- WORK REQUEST
Exactly the lines from the start of the data through the line containing "move empties, and" should be output, with both ends kept and nothing added.
*** THE DATA ***
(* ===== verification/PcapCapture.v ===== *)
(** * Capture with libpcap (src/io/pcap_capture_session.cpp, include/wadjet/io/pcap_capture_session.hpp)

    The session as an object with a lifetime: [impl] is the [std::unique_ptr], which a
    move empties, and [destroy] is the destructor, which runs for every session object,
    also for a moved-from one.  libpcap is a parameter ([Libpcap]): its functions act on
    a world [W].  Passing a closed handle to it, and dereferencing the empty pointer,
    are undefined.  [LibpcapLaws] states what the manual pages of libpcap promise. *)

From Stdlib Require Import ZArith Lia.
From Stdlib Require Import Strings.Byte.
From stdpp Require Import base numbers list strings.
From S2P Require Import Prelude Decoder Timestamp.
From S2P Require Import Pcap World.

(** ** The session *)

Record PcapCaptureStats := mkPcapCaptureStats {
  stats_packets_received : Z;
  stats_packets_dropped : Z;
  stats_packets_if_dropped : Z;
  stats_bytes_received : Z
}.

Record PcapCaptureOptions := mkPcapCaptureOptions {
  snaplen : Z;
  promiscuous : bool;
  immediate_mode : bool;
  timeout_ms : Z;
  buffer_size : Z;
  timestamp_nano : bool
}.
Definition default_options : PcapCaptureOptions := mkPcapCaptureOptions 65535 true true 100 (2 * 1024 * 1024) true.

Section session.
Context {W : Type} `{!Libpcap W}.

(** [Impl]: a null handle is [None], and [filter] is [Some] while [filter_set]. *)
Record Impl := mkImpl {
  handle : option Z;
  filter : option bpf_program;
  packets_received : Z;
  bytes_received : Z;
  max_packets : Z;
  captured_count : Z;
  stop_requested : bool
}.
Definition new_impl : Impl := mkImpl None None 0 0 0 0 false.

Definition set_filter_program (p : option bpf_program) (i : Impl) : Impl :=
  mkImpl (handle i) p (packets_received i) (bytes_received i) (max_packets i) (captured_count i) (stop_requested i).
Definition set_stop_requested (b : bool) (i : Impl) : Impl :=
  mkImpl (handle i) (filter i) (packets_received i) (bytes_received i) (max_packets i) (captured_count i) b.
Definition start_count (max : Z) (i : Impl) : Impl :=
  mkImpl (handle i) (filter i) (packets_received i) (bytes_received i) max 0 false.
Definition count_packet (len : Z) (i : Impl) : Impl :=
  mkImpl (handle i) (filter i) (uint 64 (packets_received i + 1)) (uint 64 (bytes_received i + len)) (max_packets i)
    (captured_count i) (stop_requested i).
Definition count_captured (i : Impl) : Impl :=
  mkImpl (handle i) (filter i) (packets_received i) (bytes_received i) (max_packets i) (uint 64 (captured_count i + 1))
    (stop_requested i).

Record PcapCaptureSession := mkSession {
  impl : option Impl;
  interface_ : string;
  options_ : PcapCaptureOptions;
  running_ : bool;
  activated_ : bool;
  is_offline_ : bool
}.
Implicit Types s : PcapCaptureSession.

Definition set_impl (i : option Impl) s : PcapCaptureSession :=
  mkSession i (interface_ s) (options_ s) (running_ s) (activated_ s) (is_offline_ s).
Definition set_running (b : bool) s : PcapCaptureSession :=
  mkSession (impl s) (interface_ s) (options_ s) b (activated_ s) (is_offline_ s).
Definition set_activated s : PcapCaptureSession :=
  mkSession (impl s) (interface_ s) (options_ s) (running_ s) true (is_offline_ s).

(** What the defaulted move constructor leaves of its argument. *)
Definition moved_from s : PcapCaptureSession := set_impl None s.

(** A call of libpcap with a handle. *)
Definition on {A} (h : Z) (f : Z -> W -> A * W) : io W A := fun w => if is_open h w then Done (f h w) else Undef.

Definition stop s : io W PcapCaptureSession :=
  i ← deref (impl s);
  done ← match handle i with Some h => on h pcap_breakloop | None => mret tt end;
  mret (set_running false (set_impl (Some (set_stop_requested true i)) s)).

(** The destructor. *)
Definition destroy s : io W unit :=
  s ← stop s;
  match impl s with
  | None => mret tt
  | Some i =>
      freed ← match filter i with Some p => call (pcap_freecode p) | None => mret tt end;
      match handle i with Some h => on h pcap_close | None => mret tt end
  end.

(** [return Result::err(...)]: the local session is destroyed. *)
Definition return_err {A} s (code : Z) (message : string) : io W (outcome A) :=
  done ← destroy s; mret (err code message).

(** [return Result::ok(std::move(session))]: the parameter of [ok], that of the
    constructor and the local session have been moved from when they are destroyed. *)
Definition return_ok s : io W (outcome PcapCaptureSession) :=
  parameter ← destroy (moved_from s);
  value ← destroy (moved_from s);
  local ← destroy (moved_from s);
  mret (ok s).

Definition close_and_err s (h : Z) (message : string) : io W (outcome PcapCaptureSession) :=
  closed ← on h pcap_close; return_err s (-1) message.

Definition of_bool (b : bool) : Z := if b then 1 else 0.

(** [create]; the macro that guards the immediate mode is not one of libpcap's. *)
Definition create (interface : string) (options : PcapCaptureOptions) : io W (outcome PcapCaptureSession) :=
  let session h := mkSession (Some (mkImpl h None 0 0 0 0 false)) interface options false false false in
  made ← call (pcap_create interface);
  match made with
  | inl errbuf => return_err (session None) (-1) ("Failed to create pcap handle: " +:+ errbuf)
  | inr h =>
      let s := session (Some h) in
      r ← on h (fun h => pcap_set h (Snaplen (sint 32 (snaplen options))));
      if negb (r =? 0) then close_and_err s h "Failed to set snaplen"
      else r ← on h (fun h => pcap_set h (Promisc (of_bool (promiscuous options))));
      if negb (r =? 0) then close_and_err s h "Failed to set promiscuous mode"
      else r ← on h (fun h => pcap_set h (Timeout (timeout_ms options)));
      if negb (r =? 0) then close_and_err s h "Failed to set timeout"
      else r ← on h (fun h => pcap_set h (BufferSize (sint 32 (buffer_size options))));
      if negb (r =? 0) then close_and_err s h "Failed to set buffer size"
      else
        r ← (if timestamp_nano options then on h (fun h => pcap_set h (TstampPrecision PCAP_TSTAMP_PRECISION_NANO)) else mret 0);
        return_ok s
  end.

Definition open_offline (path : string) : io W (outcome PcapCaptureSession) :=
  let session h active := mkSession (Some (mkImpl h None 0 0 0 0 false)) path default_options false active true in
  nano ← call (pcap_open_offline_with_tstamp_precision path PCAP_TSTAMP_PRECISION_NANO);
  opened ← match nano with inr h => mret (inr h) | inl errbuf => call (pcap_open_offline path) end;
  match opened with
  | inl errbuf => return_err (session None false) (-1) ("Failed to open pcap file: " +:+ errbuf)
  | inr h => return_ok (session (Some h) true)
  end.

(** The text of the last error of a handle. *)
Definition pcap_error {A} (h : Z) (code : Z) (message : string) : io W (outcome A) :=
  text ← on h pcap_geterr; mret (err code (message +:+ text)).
*** End of THE DATA ***
- RESPONSE TO THIS EXERCISE
(* ===== verification/PcapCapture.v ===== *)
(** * Capture with libpcap (src/io/pcap_capture_session.cpp, include/wadjet/io/pcap_capture_session.hpp)

    The session as an object with a lifetime: [impl] is the [std::unique_ptr], which a
    move empties, and [destroy] is the destructor, which runs for every session object,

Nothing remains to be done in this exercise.